EXERCISE:
Given the material below, output exactly the lines from the line with "exists h, w, m, (mkMG" to the line with "x. split; [done|].", both ends included, and no other lines.

= = =

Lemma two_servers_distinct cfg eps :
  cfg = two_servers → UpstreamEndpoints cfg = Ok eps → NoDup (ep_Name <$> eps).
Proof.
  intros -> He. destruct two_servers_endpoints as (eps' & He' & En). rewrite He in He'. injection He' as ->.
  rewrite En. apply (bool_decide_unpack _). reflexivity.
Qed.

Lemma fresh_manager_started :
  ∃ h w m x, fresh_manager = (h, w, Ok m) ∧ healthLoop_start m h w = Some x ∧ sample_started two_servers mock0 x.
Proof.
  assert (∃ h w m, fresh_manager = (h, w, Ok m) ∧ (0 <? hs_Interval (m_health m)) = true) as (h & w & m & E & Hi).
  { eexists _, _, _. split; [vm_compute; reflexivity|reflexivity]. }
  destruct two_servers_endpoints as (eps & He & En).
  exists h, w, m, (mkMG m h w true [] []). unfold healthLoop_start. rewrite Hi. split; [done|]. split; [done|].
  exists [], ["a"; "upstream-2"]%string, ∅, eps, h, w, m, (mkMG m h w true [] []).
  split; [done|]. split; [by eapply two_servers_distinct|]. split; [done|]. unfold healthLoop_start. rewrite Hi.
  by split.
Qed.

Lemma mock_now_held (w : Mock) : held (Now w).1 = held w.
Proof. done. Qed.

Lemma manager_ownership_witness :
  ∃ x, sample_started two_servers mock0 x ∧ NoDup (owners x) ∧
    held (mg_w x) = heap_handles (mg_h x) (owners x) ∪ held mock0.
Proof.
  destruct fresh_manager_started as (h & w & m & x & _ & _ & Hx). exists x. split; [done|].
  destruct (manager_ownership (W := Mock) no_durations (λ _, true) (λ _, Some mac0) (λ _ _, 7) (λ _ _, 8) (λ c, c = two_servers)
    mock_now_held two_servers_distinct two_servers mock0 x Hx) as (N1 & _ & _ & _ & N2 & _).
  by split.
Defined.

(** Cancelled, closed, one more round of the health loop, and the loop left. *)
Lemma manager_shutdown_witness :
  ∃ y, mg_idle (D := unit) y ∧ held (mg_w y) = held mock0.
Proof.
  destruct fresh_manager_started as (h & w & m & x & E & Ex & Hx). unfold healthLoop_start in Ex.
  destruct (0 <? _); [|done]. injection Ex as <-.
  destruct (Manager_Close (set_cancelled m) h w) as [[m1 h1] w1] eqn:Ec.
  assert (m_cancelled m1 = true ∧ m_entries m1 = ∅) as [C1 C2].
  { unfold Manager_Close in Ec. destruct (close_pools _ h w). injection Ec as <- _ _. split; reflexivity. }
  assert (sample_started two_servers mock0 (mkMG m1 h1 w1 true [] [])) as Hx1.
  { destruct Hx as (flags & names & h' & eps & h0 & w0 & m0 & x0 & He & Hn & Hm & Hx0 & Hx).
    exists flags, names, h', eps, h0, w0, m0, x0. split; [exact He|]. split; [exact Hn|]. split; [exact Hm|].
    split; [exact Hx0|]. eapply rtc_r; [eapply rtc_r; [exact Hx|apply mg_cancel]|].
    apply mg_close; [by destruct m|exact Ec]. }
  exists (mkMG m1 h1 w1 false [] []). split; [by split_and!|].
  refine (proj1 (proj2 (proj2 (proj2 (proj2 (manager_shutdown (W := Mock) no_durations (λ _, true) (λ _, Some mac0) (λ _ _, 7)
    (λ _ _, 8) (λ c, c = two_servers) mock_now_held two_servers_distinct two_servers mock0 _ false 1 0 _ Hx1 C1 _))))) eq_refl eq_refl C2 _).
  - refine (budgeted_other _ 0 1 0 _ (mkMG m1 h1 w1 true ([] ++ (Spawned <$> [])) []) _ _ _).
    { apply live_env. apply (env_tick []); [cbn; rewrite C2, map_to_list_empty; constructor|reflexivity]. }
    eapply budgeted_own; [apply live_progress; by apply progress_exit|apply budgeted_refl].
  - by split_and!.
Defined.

= = =

THE COMPLETED TASK:
  exists h, w, m, (mkMG m h w true [] []). unfold healthLoop_start. rewrite Hi. split; [done|]. split; [done|].
  exists [], ["a"; "upstream-2"]%string, ∅, eps, h, w, m, (mkMG m h w true [] []).
  split; [done|]. split; [by eapply two_servers_distinct|]. split; [done|]. unfold healthLoop_start. rewrite Hi.
  by split.
Qed.

Lemma mock_now_held (w : Mock) : held (Now w).1 = held w.
Proof. done. Qed.

Lemma manager_ownership_witness :
  ∃ x, sample_started two_servers mock0 x ∧ NoDup (owners x) ∧
    held (mg_w x) = heap_handles (mg_h x) (owners x) ∪ held mock0.
Proof.
  destruct fresh_manager_started as (h & w & m & x & _ & _ & Hx). exists x. split; [done|].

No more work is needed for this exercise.